Ellerimde bir sürü paketlerle ter dökerek Mirza'nın peşinden giderken arkasını dönüp sırıtarak bana baktı, bir çoğunu da kendisi tutuyordu! Uzun ve güçlü olmak ne kadar güzeldi! Kıskanmıştım onu. "Daha arabaya ne kadar kaldı öldüm ben!"

"Sabret azıcık, hem fena mı? Kol kasların gelişir" dediğinde yüzümü buruşturdum.

"Ya tabi! Gören sanar ki kafes dövüşüne üye olacağım da fiziğime ve gücüme göre davranacaklar" dediğimde kıkırdadı, nihayet arabaya geldiğimizde paketleri bagaja koyduk ve ben hemen yüz üstü arabanın arka kaportasına uzandım bildiğiniz! Mirza kıkırdamaya başlayınca bende kıkırdadım ve yerimde doğrulup ona baktım. "Çok yoruldum ben ya, çok uykum geldi şimdiden"

"İyi işte hemen gider yatarsın" gözlerim kocaman olduğunda oda kaşlarını çattı, elimi alnıma koydum.

"Yarın okul var! Ve saat geç oldu! Öğretmen de tutmuştun bana oda ders vermeye gelmedi ne olacak şimdi?"

"Dert etme ben müdürle konuşurum. Öğlen yemeği sırasında gidersin okula hocaya falan da gerek yok, sana iyi kötü çalıştırdı yeter. Gerisini okulda da öğrenir yaparsın" dedi biraz sert olarak, sanırım o hocayı sevmemişti.

"Sen öğretmeni sevmedin mi? Ona biraz kaba davranmıştın" dediğimde bakışlarını bana çevirdi ve tek kaşını kaldırdı.

"Sevmedim, sana öğrettikleri de yeterli gelmiştir" dediğinde başımı salladım.

"Tamam o zaman" deyip bakışlarımı bagaja çevirdiğimde oda baktı, derin nefes alıp çekinerek konuştum. "Sence bütün bunları almamız şart mıydı? Hepsi çok ve pahalıydı"

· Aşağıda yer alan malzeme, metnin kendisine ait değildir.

(* ===== verification/MemoryWrites.v ===== *)
(** * What writing a memory leaves behind

    The effect of each operation of [Memory.v] that writes, as a relation
    between the database before and after: the evidence check, [_store_item],
    [propose] and [settle_review]. *)

From S2P Require Import Prelude Errors Kernel Domain Contracts MemoryPolicy Store ApprovalFlow Outbox.
From S2P Require Import Pagination Memory.
Local Open Scope prog_scope.
Local Open Scope pystr_scope.

(** ** The evidence check *)

(** A citation that holds: the chunk exists for this tenant, in the document
    and with the text the reference says, in sight of the workspace. *)
Definition verified (m : MemoryDb) (tenant workspace : uuid) (ref : EvidenceRef) (c : CitedRow) : Prop :=
  stored_for m tenant workspace ref = Some c ∧ cr_provenance_hash c = ev_provenance_hash ref ∧
  cr_document_id c = ev_source_document_id ref ∧ cr_visible c = true.

(** [a]'s label is no stricter than [b]. *)
Definition label_covers (b a : pystr) : Prop :=
  ∃ i j, classification_rank a = Ok i ∧ classification_rank b = Ok j ∧ i ≤ j.

Lemma label_covers_trans a b c : label_covers a b → label_covers b c → label_covers a c.
Proof. intros (i & j & ? & ? & ?) (k & l & ? & ? & ?). exists k, j.
  assert (i = l) as -> by congruence. split_and!; [done..|lia]. Qed.
(* ===== verification/MemoryLaws.v ===== *)
(** * What stored memories keep, and what a proposal and a review do

    The theorems of [MemoryService.propose] and [settle_review]: what every
    stored item rests on, which memory is the answer to a question, what a
    redelivery does, what a person approving a held fact changes, and where two
    proposals that overlap break the inventory. *)

From S2P Require Import Prelude Errors Kernel Domain Contracts MemoryPolicy Store ApprovalFlow Outbox.
From S2P Require Import Pagination Memory MemoryWrites.
Local Open Scope prog_scope.
Local Open Scope pystr_scope.

(** ** What the stored memories keep *)

(** An item's own fields, its window apart. *)
Definition fields_valid (i : MemoryItem) : bool :=
  (1 <=? py_len (mi_content i)) && (0 <=? mi_confidence i)%Z && (mi_confidence i <=? one53)%Z
  && fact_key_valid (mi_fact_key i).

Lemma memory_item_valid_fields i :
  memory_item_valid i =
  fields_valid i && match mi_valid_until i with Some u => (mi_valid_from i <? u)%Z | None => true end.
Proof. done. Qed.

(** Every item rests on evidence that is there, recorded and linked to it. *)
Definition well_founded_item (m : MemoryDb) (id : uuid) (i : MemoryItem) : Prop :=
  fields_valid i = true ∧
  supported m (mi_tenant_id i) (mi_workspace_id i) (mi_classification i) (mi_provenance_refs i) ∧
  ∀ ref, ref ∈ mi_provenance_refs i →
    is_Some (t_evidence m !! ev_evidence_id ref) ∧ is_Some (t_item_evidence m !! (id, ev_evidence_id ref)).
(* ===== verification/ModelBudget.v ===== *)
(** * Model profiles and the spend of a run

    [dw_agent_runtime/model/profiles.py] (routes, budgets, profiles and their
    registry), [model/budget.py] (the ledger that bounds one run) and the
    per-process operations every caller of a model shares.  A Python [float] is
    an IEEE binary64 number, written with the Standard Library's [spec_float]. *)

From S2P Require Import Prelude Errors Kernel Domain Contracts.
From Stdlib Require Import SpecFloat.
Local Open Scope prog_scope.
Local Open Scope pystr_scope.

(** ** Floats *)

Abbreviation pyfloat := spec_float (only parsing).

Definition float_of_int (z : Z) : pyfloat := binary_normalize 53 1024 z 0 false.
Definition float_zero : pyfloat := S754_zero false.
Definition fadd : pyfloat → pyfloat → pyfloat := SFadd 53 1024.
Definition fsub : pyfloat → pyfloat → pyfloat := SFsub 53 1024.
Definition fmul : pyfloat → pyfloat → pyfloat := SFmul 53 1024.
Definition fdiv : pyfloat → pyfloat → pyfloat := SFdiv 53 1024.
(** [x >= y] and [bool(x)] *)
Definition fge (x y : pyfloat) : bool := SFleb y x.
Definition ftruthy (x : pyfloat) : bool := negb (SFeqb x float_zero).

#[global] Arguments float_of_int : simpl never.
#[global] Arguments fadd : simpl never.
#[global] Arguments fsub : simpl never.
#[global] Arguments fmul : simpl never.
#[global] Arguments fdiv : simpl never.
#[global] Arguments fge : simpl never.
#[global] Arguments ftruthy : simpl never.

(** ** [model/profiles.py] *)

Record ModelRoute := {
  mr_provider : pystr;
  mr_model : pystr;
  mr_timeout_seconds : Z;
  mr_reasoning_effort : option pystr;
  mr_reasoning_summary : option pystr;
  mr_temperature : option pyfloat;
  mr_dimensions : option Z;
  mr_max_input_tokens : option Z;
  mr_price_per_million_input : option pyfloat;
  mr_price_per_million_output : option pyfloat }.

(** A field that may be absent, and holds when it is not. *)
Definition absent_or {A} (p : A → bool) (x : option A) : bool :=
  match x with None => true | Some a => p a end.

(** The bounded fields and literals of [ModelRoute]. *)
Definition model_route_valid (r : ModelRoute) : bool :=
  ((0 <? mr_timeout_seconds r) && (mr_timeout_seconds r <=? 600))%Z
  && absent_or (λ e, bool_decide (e ∈ ["minimal"; "low"; "medium"; "high"]%py))
       (mr_reasoning_effort r)
  && absent_or (λ e, bool_decide (e ∈ ["auto"; "concise"; "detailed"]%py))
       (mr_reasoning_summary r)
  && absent_or (λ t, fge t float_zero && fge (float_of_int 2) t) (mr_temperature r)
  && absent_or (λ d, 0 <? d)%Z (mr_dimensions r)
  && absent_or (λ m, 0 <? m)%Z (mr_max_input_tokens r)
  && absent_or (λ p, fge p float_zero) (mr_price_per_million_input r)
  && absent_or (λ p, fge p float_zero) (mr_price_per_million_output r).

Record ModelBudgets := {
  max_input_tokens_per_run : Z;
  max_cost_usd_per_run : pyfloat }.

Definition default_budgets : ModelBudgets :=
  {| max_input_tokens_per_run := 120000; max_cost_usd_per_run := float_of_int 2 |}.

Definition model_budgets_valid (b : ModelBudgets) : bool :=
  (0 <? max_input_tokens_per_run b)%Z && SFltb float_zero (max_cost_usd_per_run b).

Record ModelProfile := {
  mp_schema_version : pystr;
  mp_profile_id : pystr;
  mp_routing_policy_version : pystr;
  mp_structured_extraction : ModelRoute;
  mp_reasoning : ModelRoute;
  mp_chat : option ModelRoute;
  mp_deep_reasoning : option ModelRoute;
  mp_fallback : option ModelRoute;
  mp_embedding : option ModelRoute;
  mp_budgets : ModelBudgets }.

(** [_embedding_route_declares_its_width] and the parts' own validators; the
    [pattern] of the version strings is pydantic's to match and is left out. *)
Definition model_profile_valid (p : ModelProfile) : bool :=
  model_route_valid (mp_structured_extraction p) && model_route_valid (mp_reasoning p)
  && absent_or model_route_valid (mp_chat p) && absent_or model_route_valid (mp_deep_reasoning p)
  && absent_or model_route_valid (mp_fallback p) && absent_or model_route_valid (mp_embedding p)
  && model_budgets_valid (mp_budgets p)
  && absent_or (λ r, bool_decide (is_Some (mr_dimensions r))) (mp_embedding p).

Abbreviation ModelProfileRegistry := (Overlay.overlay pystr ModelProfile) (only parsing).

Definition profiles_register (p : ModelProfile) (t : option uuid) : M ModelProfileRegistry unit :=
  overlay_register (mp_profile_id p) p t.

Definition profiles_resolve (o : ModelProfileRegistry) (profile_id : pystr) (t : option uuid)
    : res ModelProfile :=
  match Overlay.get profile_id t o with
  | None => Raise (Exn NotFoundError "model profile not registered")
  | Some p => Ok p
  end.

(** ** [model/budget.py] *)

Definition _PER_MILLION : Z := 1000000.

Record RunSpend := {
  sp_input_tokens : Z;
  sp_output_tokens : Z;
  sp_cost_usd : pyfloat;
  sp_calls : Z }.

Definition no_spend : RunSpend :=
  {| sp_input_tokens := 0; sp_output_tokens := 0; sp_cost_usd := float_zero; sp_calls := 0 |}.

(** [price or 0.0] *)
Definition price_or_zero (p : option pyfloat) : pyfloat :=
  match p with
  | Some x => if ftruthy x then x else float_zero
  | None => float_zero
  end.

Definition route_cost (r : ModelRoute) (input_tokens output_tokens : Z) : pyfloat :=
  match mr_price_per_million_input r, mr_price_per_million_output r with
  | None, None => float_zero
  | pin, pout =>
      let inbound :=
        fdiv (fmul (price_or_zero pin) (float_of_int input_tokens)) (float_of_int _PER_MILLION) in
      let outbound :=
        fdiv (fmul (price_or_zero pout) (float_of_int output_tokens)) (float_of_int _PER_MILLION) in
      fadd inbound outbound
  end.

Abbreviation Ledger := (gmap uuid RunSpend).

Definition ledger_check (run_id : uuid) (budgets : ModelBudgets) : M Ledger unit :=
  let! spend := get_state in
  match spend !! run_id with
  | None => ret tt
  | Some current =>
      if (max_input_tokens_per_run budgets <=? sp_input_tokens current)%Z
      then raise BudgetExceededError "run reached its input-token ceiling"
      else if fge (sp_cost_usd current) (max_cost_usd_per_run budgets)
      then raise BudgetExceededError "run reached its cost ceiling"
      else ret tt
  end.

Definition add_spend (input_tokens output_tokens : Z) (cost_usd : pyfloat) (s : RunSpend)
    : RunSpend :=
  {| sp_input_tokens := sp_input_tokens s + input_tokens;
     sp_output_tokens := sp_output_tokens s + output_tokens;
     sp_cost_usd := fadd (sp_cost_usd s) cost_usd; sp_calls := sp_calls s + 1 |}.

Definition ledger_record (run_id : uuid) (input_tokens output_tokens : Z) (cost_usd : pyfloat)
    : M Ledger RunSpend :=
  let! spend := get_state in
  let current := add_spend input_tokens output_tokens cost_usd
                   (default no_spend (spend !! run_id)) in
  modify (λ l, <[run_id := current]> l) ;;;
  ret current.

Definition ledger_forget (run_id : uuid) : M Ledger (option RunSpend) :=
  let! spend := get_state in
  modify (λ l, delete run_id l) ;;;
  ret (spend !! run_id).

(** ** The one ledger of a process

    The gateway, the budget middleware and the runner hold the same ledger: it
    is a part of the state of each of them. *)

Class HoldsLedger (S : Type) := {
  ledger : S → Ledger;
  set_ledger : Ledger → S → S }.

Class HoldsLedgerOk (S : Type) `{HoldsLedger S} := {
  ledger_set : ∀ l s, ledger (set_ledger l s) = l;
  set_ledger_twice : ∀ l l' s, set_ledger l (set_ledger l' s) = set_ledger l s;
  set_ledger_same : ∀ s, set_ledger (ledger s) s = s }.

#[export] Instance ledger_itself : HoldsLedger Ledger := {| ledger l := l; set_ledger l _ := l |}.
#[export] Instance ledger_itself_ok : HoldsLedgerOk Ledger.
Proof. by split. Qed.

Definition on_ledger {S A} `{HoldsLedger S} (m : M Ledger A) : M S A := λ s,
  let '(r, l) := m (ledger s) in (r, set_ledger l s).

#[global] Arguments on_ledger : simpl never.

(** ** Lemmas *)

(** Whether a run with this spend may make another call. *)
Definition within (b : ModelBudgets) (s : option RunSpend) : bool :=
  match s with
  | None => true
  | Some c => (sp_input_tokens c <? max_input_tokens_per_run b)%Z
              && negb (fge (sp_cost_usd c) (max_cost_usd_per_run b))
  end.

Section OnLedger.
Context {S : Type} `{HoldsLedgerOk S}.
Implicit Types (s : S).

Lemma ledger_check_run run b s :
  on_ledger (ledger_check run b) s =
    (if within b (ledger s !! run) then Ok tt
     else Raise (Exn BudgetExceededError
       (if (max_input_tokens_per_run b <=?
              default 0 (sp_input_tokens <$> ledger s !! run))%Z
        then "run reached its input-token ceiling" else "run reached its cost ceiling")), s).
Proof.
  unfold on_ledger, ledger_check, within. run.
  destruct (ledger s !! run) as [c|]; simpl; [|by rewrite set_ledger_same].
  rewrite Z.leb_antisym. destruct (_ <? _)%Z eqn:E; simpl.
  - destruct (fge _ _); simpl; by rewrite set_ledger_same.
  - by rewrite set_ledger_same.
Qed.

Lemma ledger_record_run run i o c s :
  on_ledger (ledger_record run i o c) s =
    let e := add_spend i o c (default no_spend (ledger s !! run)) in
    (Ok e, set_ledger (<[run := e]> (ledger s)) s).
Proof. reflexivity. Qed.

Lemma ledger_forget_run run s :
  on_ledger (ledger_forget run) s =
    (Ok (ledger s !! run), set_ledger (delete run (ledger s)) s).
Proof. reflexivity. Qed.

(** Nothing happened to the entry of [run]. *)
Definition same_entry (run : uuid) : relation S := λ s s', ledger s' !! run = ledger s !! run.

#[export] Instance same_entry_preorder run : PreOrder (same_entry run).
Proof. unfold same_entry. split; [by intros ?|intros ? ? ?; congruence]. Qed.
End OnLedger.
(** The loop over [enumerate(self._attempts(...))], from [index] on. *)
Fixpoint try_routes (prompt : RenderedPrompt) (q : ModelRequest) (index : nat)
    (attempts : list ModelRoute) (last_error : option exn) : M S (Out * pystr) :=
  match attempts with
  | [] => match last_error with
          | None => raise AssertionError "attempts list is never empty"
          | Some e => reraise e
          end
  | route :: rest =>
      match gw_adapters gw !! mr_provider route with
      | None =>
          if index =? 0 then raise NotFoundError "model provider not configured"
          else try_routes prompt q (index + 1) rest last_error
      | Some complete_json =>
          let! started := gw_perf_counter gw in
          let! answer := outcome_of
            (complete_json prompt (ot_schema ot) route (mq_max_output_tokens q)) in
          match answer with
          | Raise exc =>
              if isinstance exc InfrastructureError
              then try_routes prompt q (index + 1) rest (Some exc)
              else reraise exc
          | Ok (raw, usage, reasoning) =>
              account q route started usage ;;;
              match ot_validate ot raw with
              | Some out => ret (out, default (PyStr []) reasoning)
              | None => try_routes prompt q (index + 1) rest (Some invalid_output)
              end
          end
      end
  end.

Definition generate_structured_traced (q : ModelRequest) : M S (Out * pystr) :=
  let! prompt := lift_res (render (gw_format_other gw) (gw_prompts gw) (mq_prompt_id q)
    (mq_prompt_version q) (mq_variables q) (Some (rc_tenant_id rc))) in
  let profile_id := profile_of (gw_default_profile gw) q in
  let q := with_profile profile_id q in
  let! profile := lift_res (profiles_resolve (gw_profiles gw) profile_id (Some (rc_tenant_id rc))) in
  on_ledger (ledger_check (rc_run_id rc) (mp_budgets profile)) ;;;
  try_routes prompt q 0 (_attempts q profile) None.

Definition generate_structured (q : ModelRequest) : M S Out :=
  let! r := generate_structured_traced q in ret r.1.

(** ** [SingleCallModelGateway]: [require] is the plan's daily allowance. *)

Definition single_call (require : RunContext → M S unit) (q : ModelRequest) : M S Out :=
  require rc ;;;
  try_finally (generate_structured q) (λ s, (on_ledger (ledger_forget (rc_run_id rc)) s).2).
End Gateway.

(** ** [CompositeUsageRecorder] *)

Fixpoint composite_record {S} (recorders : list (UsageRecorder S)) (rc : RunContext)
    (q : ModelRequest) (u : ModelUsage) : M S unit :=
  match recorders with
  | [] => ret tt
  | r :: rest => try_except (r rc q u) (λ _, ret tt) ;;; composite_record rest rc q u
  end.

(** ** The agent's model call: [RunBudgetMiddleware] around [ModelRetryMiddleware] *)

(** A message of the model's answer: an [AIMessage] with usage, or another. *)
Inductive AnswerMessage :=
  | AIUsage (input_tokens output_tokens : Z)
  | OtherMessage.

Definition _usage (messages : list AnswerMessage) : Z * Z :=
  foldl (λ acc m, match m with
                  | AIUsage i o => (acc.1 + i, acc.2 + o)
                  | OtherMessage => acc
                  end)%Z (0, 0)%Z messages.

Definition chat_route (o : Overlay.overlay pystr ModelProfile) (profile_id : pystr)
    (t : option uuid) : res ModelRoute :=
  match profiles_resolve o profile_id t with
  | Raise e => Raise e
  | Ok p => match mp_chat p with
            | None => Raise (Exn ConfigError "model profile has no chat route")
            | Some r => Ok r
            end
  end.

Section AgentCall.
Context {S : Type} `{HoldsLedger S}.

Definition budgeted_model_call (profiles : Overlay.overlay pystr ModelProfile) (profile_id : pystr)
    (rc : RunContext) {Req} (handler : Req → M S (list AnswerMessage)) (request : Req)
    : M S (list AnswerMessage) :=
  let! profile := lift_res (profiles_resolve profiles profile_id (Some (rc_tenant_id rc))) in
  let! route := lift_res (chat_route profiles profile_id (Some (rc_tenant_id rc))) in
  on_ledger (ledger_check (rc_run_id rc) (mp_budgets profile)) ;;;
  let! response := handler request in
  let '(i, o) := _usage response in
  let! _ := on_ledger (ledger_record (rc_run_id rc) i o (route_cost route i o)) in
  ret response.
End AgentCall.

Section Retry.
Definition DEFAULT_ATTEMPTS : nat := 3.
Definition DEFAULT_BACKOFF_SECONDS : pyfloat := fdiv (float_of_int 1) (float_of_int 2).
Definition _RETRYABLE_STATUS : list Z := [408; 409; 429; 500; 502; 503; 504]%Z.

(** [getattr(error, "status_code", None)] when it is an [int], and being a
    [GraphBubbleUp]: attributes of other packages' exceptions. *)
Context (status_code : exn → option Z) (is_bubble_up : exn → bool).

Definition is_transient (e : exn) : bool :=
  if isinstance e TimeoutError || isinstance e ConnectionError then true
  else match status_code e with
       | Some status => bool_decide (status ∈ _RETRYABLE_STATUS)
       | None => false
       end.

Definition backoff_of (backoff : pyfloat) (attempt : nat) : pyfloat :=
  fmul backoff (float_of_int (2 ^ (Z.of_nat attempt - 1))).

Context {S A Req : Type} (sleep : pyfloat → M S unit) (backoff : pyfloat).
Context (handler : Req → M S A) (request : Req).

(** [for attempt in range(1, attempts + 1)], with [left] attempts to go. *)
Fixpoint retry_loop (attempts left : nat) : M S A :=
  match left with
  | O => raise AssertionError "retry loop ended without returning or raising"
  | Datatypes.S left' =>
      let attempt := attempts - left' in
      let! answer := outcome_of (handler request) in
      match answer with
      | Ok a => ret a
      | Raise exc =>
          if is_bubble_up exc then reraise exc
          else if negb (is_transient exc) || (attempt =? attempts) then reraise exc
          else sleep (backoff_of backoff attempt) ;;; retry_loop attempts left'
      end
  end.

(** The constructor refuses fewer than one attempt. *)
Definition retried_model_call (attempts : nat) : M S A :=
  if attempts <? 1 then raise ValueError "attempts must be at least 1"
  else retry_loop attempts attempts.
End Retry.

(** ** Specification: the conversation with the providers *)

Record Call := { c_route : ModelRoute; c_outcome : res (json * ModelUsage * option pystr) }.

Section Conversation.
Context {S : Type} `{HoldsLedgerOk S} {Out : Type}.
Context (gw : RoutingModelGateway S) (ot : OutputType Out) (rc : RunContext).
Context (prompt : RenderedPrompt) (max_output_tokens : option Z).

(** A provider that is wired was asked, and said this. *)
Definition made (route : ModelRoute) (outcome : res (json * ModelUsage * option pystr)) : Prop :=
  ∃ complete_json s s', gw_adapters gw !! mr_provider route = Some complete_json ∧
    complete_json prompt (ot_schema ot) route max_output_tokens s = (outcome, s').

(** What the gateway answers to the calls it made: the routes still to try, the
    last error, the calls in order, the result. *)
Inductive conversation : list ModelRoute → option exn → list Call → res (Out * pystr) → Prop :=
  | conv_exhausted e : conversation [] (Some e) [] (Raise e)
  | conv_unwired route rest e calls r :
      gw_adapters gw !! mr_provider route = None →
      conversation rest e calls r → conversation (route :: rest) e calls r
  | conv_unavailable route rest e exc calls r :
      made route (Raise exc) → isinstance exc InfrastructureError = true →
      conversation rest (Some exc) calls r →
      conversation (route :: rest) e ({| c_route := route; c_outcome := Raise exc |} :: calls) r
  | conv_error route rest e exc :
      made route (Raise exc) → isinstance exc InfrastructureError = false →
      conversation (route :: rest) e [{| c_route := route; c_outcome := Raise exc |}] (Raise exc)
  | conv_invalid route rest e raw usage reasoning calls r :
      made route (Ok (raw, usage, reasoning)) → ot_validate ot raw = None →
      conversation rest (Some invalid_output) calls r →
      conversation (route :: rest) e
        ({| c_route := route; c_outcome := Ok (raw, usage, reasoning) |} :: calls) r
  | conv_answer route rest e raw usage reasoning out :
      made route (Ok (raw, usage, reasoning)) → ot_validate ot raw = Some out →
      conversation (route :: rest) e [{| c_route := route; c_outcome := Ok (raw, usage, reasoning) |}]
        (Ok (out, default (PyStr []) reasoning)).
End Conversation.

(** What one call costs the run: nothing when the provider did not answer. *)
Definition charge (c : Call) (e : option RunSpend) : option RunSpend :=
  match c_outcome c with
  | Raise _ => e
  | Ok (_, u, _) => Some (add_spend (mu_input_tokens u) (mu_output_tokens u)
                      (mu_cost_usd (_priced (c_route c) u)) (default no_spend e))
  end.

Definition charged (calls : list Call) (e : option RunSpend) : option RunSpend :=
  foldl (λ e c, charge c e) e calls.

(** ** Lemmas *)

Lemma priced_latency r ms u : mu_cost_usd (_priced r (with_latency ms u)) = mu_cost_usd (_priced r u).
Proof. unfold _priced. simpl. destruct (ftruthy (mu_cost_usd u)); [done|]. by destruct (ftruthy _). Qed.

Lemma priced_tokens r u :
  mu_input_tokens (_priced r u) = mu_input_tokens u ∧
  mu_output_tokens (_priced r u) = mu_output_tokens u.
Proof. unfold _priced. destruct (ftruthy _); [done|]. by destruct (ftruthy _). Qed.

Section TryRoutes.
Context {S : Type} `{HoldsLedgerOk S} {Out : Type}.
Context (gw : RoutingModelGateway S) (ot : OutputType Out) (rc : RunContext).
Notation run := (rc_run_id rc).

(** Nothing the gateway awaits touches this run's entry. *)
Record leaves_entry : Prop := {
  le_adapters : ∀ p a prompt schema route m,
    gw_adapters gw !! p = Some a → respects (same_entry run) (a prompt schema route m);
  le_recorder : ∀ q u, respects (same_entry run) (gw_usage_recorder gw rc q u);
  le_clock : ∀ s, ∃ t, (gw_perf_counter gw s).1 = Ok t ∧ same_entry run s (gw_perf_counter gw s).2 }.

Context (Hle : leaves_entry).

Lemma record_entry q u s : ∃ s', _record gw rc q u s = (Ok tt, s') ∧ same_entry run s s'.
Proof.
  unfold _record, try_except, ret. pose proof (le_recorder Hle q u s) as Hr.
  destruct (gw_usage_recorder gw rc q u s) as [[[]|e] s1]; eauto.
Qed.

Lemma spend_run u s :
  _spend rc u s = (Ok tt, (on_ledger (ledger_record run (mu_input_tokens u) (mu_output_tokens u)
                             (mu_cost_usd u)) s).2).
Proof. reflexivity. Qed.

Lemma account_entry q route started u s :
  ∃ s', account gw rc q route started u s = (Ok tt, s') ∧
    ledger s' !! run = Some (add_spend (mu_input_tokens u) (mu_output_tokens u)
      (mu_cost_usd (_priced route u)) (default no_spend (ledger s !! run))).
Proof.
  unfold account. destruct (le_clock Hle s) as (t & Ht & Hs). unfold bind at 1.
  destruct (gw_perf_counter gw s) as [r s1]. simpl in *. subst r.
  set (w := with_latency _ u). set (v := _priced route w). unfold bind at 1.
  rewrite (spend_run v s1). destruct (record_entry q v
    (on_ledger (ledger_record run (mu_input_tokens v) (mu_output_tokens v) (mu_cost_usd v)) s1).2)
    as (s' & Hr & Hs').
  exists s'. split; [exact Hr|]. unfold same_entry in *. rewrite Hs'.
  rewrite ledger_record_run. simpl. rewrite ledger_set, lookup_insert_eq, Hs.
  subst v w. rewrite priced_latency. by destruct (priced_tokens route (with_latency
    (fmul (fsub t started) (float_of_int 1000)) u)) as [-> ->].
Qed.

"Olmaz" dediğinde derin nefes aldım, çok beğenmiş olduğum siyah simli ayakkabıyı giymek için bagajı açmayı denediğimde Mirza konuştu. "Ne yapıyorsun?"

"O çok beğendiğim ayakkabıyı şimdi giymek istiyorum yoksa çatlarım" dediğimde kıkırdadı, açmayı denediğimde başarısız olduğumda Mirza kumandayla düğmeye basıp kapak açıldığında elimi alnıma bastırdım. "Doğru ya! Unutmuşum" dediğimde güldü, bende güldüm ve şakadan yüzümü buruşturup sırıttım. "Eğlenme benimle ya"

"Ama ne yapayım? Komik" dediğinde bende güldüm, beğendiğim ayakkabının kutusunu tutup içinden çıkardım ve giydim, topuklu olduğu İçin denge bozuyordu ve ben ilk defa topuklu giyiyordum, moralim bozularak bir - iki adım attım ve Mirza'nın karşısına geçip ellerimi belime koydum, oda dudaklarını büzerek bakıyordu. "Bu yüksek baya, kadınlar bunu nasıl giyip üstüne bir de rahat bir şekilde yürüyebiliyorlar anlamıyorum!"

"Alışkanlık"

"Kusura bakma ama çok büyük saçma bir alışkanlık, insan rahatsız edici bir ayakkabıyı nasıl giyer? Spor ayakkabı daha iyi" deyip ayakkabıları yerine koymak için yürümemle ayaklarım resmen yamuldu! Ufak bir çığlık atıp dengemi sağlamaya çalışırken Mirza gülerek ellerini hemen belime koyup sıkıca tutunca gülmeye devam etti, çocuk gibi surat asarak ona baktığımda gülmeyi kesti, göğsüne hafifçe vurduğumda tekrar kıkırdamaya devam edince derin nefes aldım. "Ha ha ha çok komik, eğleniyorsun ha? Ne güzel" dediğimde kıkırdamaya devam ederek beni bagajın dibine doğru yürütmeye yardım etti.